Intercellular adhesion molecules (ICAMs) are cell surface proteins that play a crucial role in the body's immune response and inflammatory processes. ICAM-1 and ICAM-2 are two ICAM family members expressed on the surface of various cell types, including endothelial cells. They mediate the interaction between immune cells and endothelial cells, which are critical for the trafficking of leukocytes across the blood vessel wall during inflammation. Although it is clear that ICAM-1 plays a prominent role in the leukocyte extravasation cascade, it is less clear if ICAM-2 strengthens ICAM-1 function or has a separate function in the cascade. With CRISPR-Cas9 technology, endothelial cells were depleted for ICAM-1, -2, or both, and we found that neutrophils favored ICAM-1 over ICAM-2 to adhere to.

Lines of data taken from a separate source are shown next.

(* ===== verification/DedTime.v ===== *)
(** * Dedicated time: [src/scheduler/dedtime.c]

    Module [Ded]: the file of dedicated times, the array it fills, and the
    dedicated time at or after a time.  [None] is an access outside
    [conf.ded_time].  [qsort] is a merge sort, which keeps the order of equal
    elements, as that of the GNU C library. *)

From Stdlib Require Import ZArith Lia Ascii String.
From stdpp Require Import sorting.
From S2P Require Import Prelude TextFile SchedData TimeData.
Import Text Data Conf.

Module Ded.

Definition cmp_ded_time (v1 v2 : timegap) : Z :=
  if (from v1 =? 0) && negb (from v2 =? 0) then 1
  else if (from v2 =? 0) && negb (from v1 =? 0) then -1
  else if from v1 >? from v2 then 1
  else if from v1 <? from v2 then -1
  else 0.

(** [cmp_ded_time(v1, v2) <= 0] *)
Definition ded_le (v1 v2 : timegap) : Prop := cmp_ded_time v1 v2 <= 0.

#[export] Instance ded_le_dec : RelDecision ded_le.
Proof. intros v1 v2. unfold ded_le. apply _. Defined.

Definition sort_ded_time (ds : list timegap) : list timegap := merge_sort ded_le ds.

(** The loop of [find_next_dedtime]; the array is read up to its end. *)
Fixpoint find_next_loop (ds : list timegap) (date : Z) : option timegap :=
  match ds with
  | [] => None
  | d :: ds' =>
      if negb (from d =? 0) && (to d <=? date) then find_next_loop ds' date else Some d
  end.

Definition find_next_dedtime (conf : config) (date : Z) : option timegap :=
  find_next_loop (ded_time conf) date.

(** [cstat.current_time] stands in for a time of zero. *)
Definition is_ded_time (conf : config) (cstat : status) (date : Z) : option bool :=
  let date := if date =? 0 then current_time cstat else date in
  ded ← find_next_dedtime conf date;
  Some ((date >=? from ded) && (date <? to ded)).

(** ** The file *)

(** ["%d/%d/%d %d:%d %d/%d/%d %d:%d"] *)
Definition DED_FORMAT : list directive :=
  let date := [Int; Lit "/"%char; Int; Lit "/"%char; Int; Space; Int; Lit ":"%char; Int] in
  date ++ Space :: date.

(** A [struct tm] after [memset] and [sscanf] *)
Definition tm_of (mon mday year hour min : Z) : tm := Tm 0 min hour mday mon year 0 0.

(** [tm_mon--], and the years of the two forms of a date *)
Definition year_from (year : Z) : Z :=
  let year := if year <? 90 then int32 (year + 100) else year in
  if year >? 1900 then year - 1900 else year.
Definition year_to (year : Z) : Z := if year >? 1900 then year - 1900 else year.

Section Ded.
Context {C : Clock}.

(** The ten numbers of a line: the times from and to *)
Definition gap_of_line (ns : list Z) : option timegap :=
  match ns with
  | [m1; d1; y1; h1; n1; m2; d2; y2; h2; n2] =>
      Some (Gap (mktime (tm_of (int32 (m1 - 1)) d1 (year_from y1) h1 n1))
                (mktime (tm_of (int32 (m2 - 1)) d2 (year_to y2) h2 n2)))
  | _ => None
  end.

However, the absence of only ICAM-2 resulted in neutrophils that were unable to find the transmigration hotspot, i.e., the preferred exit site. Moreover, we found that ICAM-2 deficiency prevented neutrophils to migrate against the flow. Due to this deficiency, we concluded that ICAM-2 helps neutrophils find the preferred exit sites and thereby contributes to efficient leukocyte extravasation.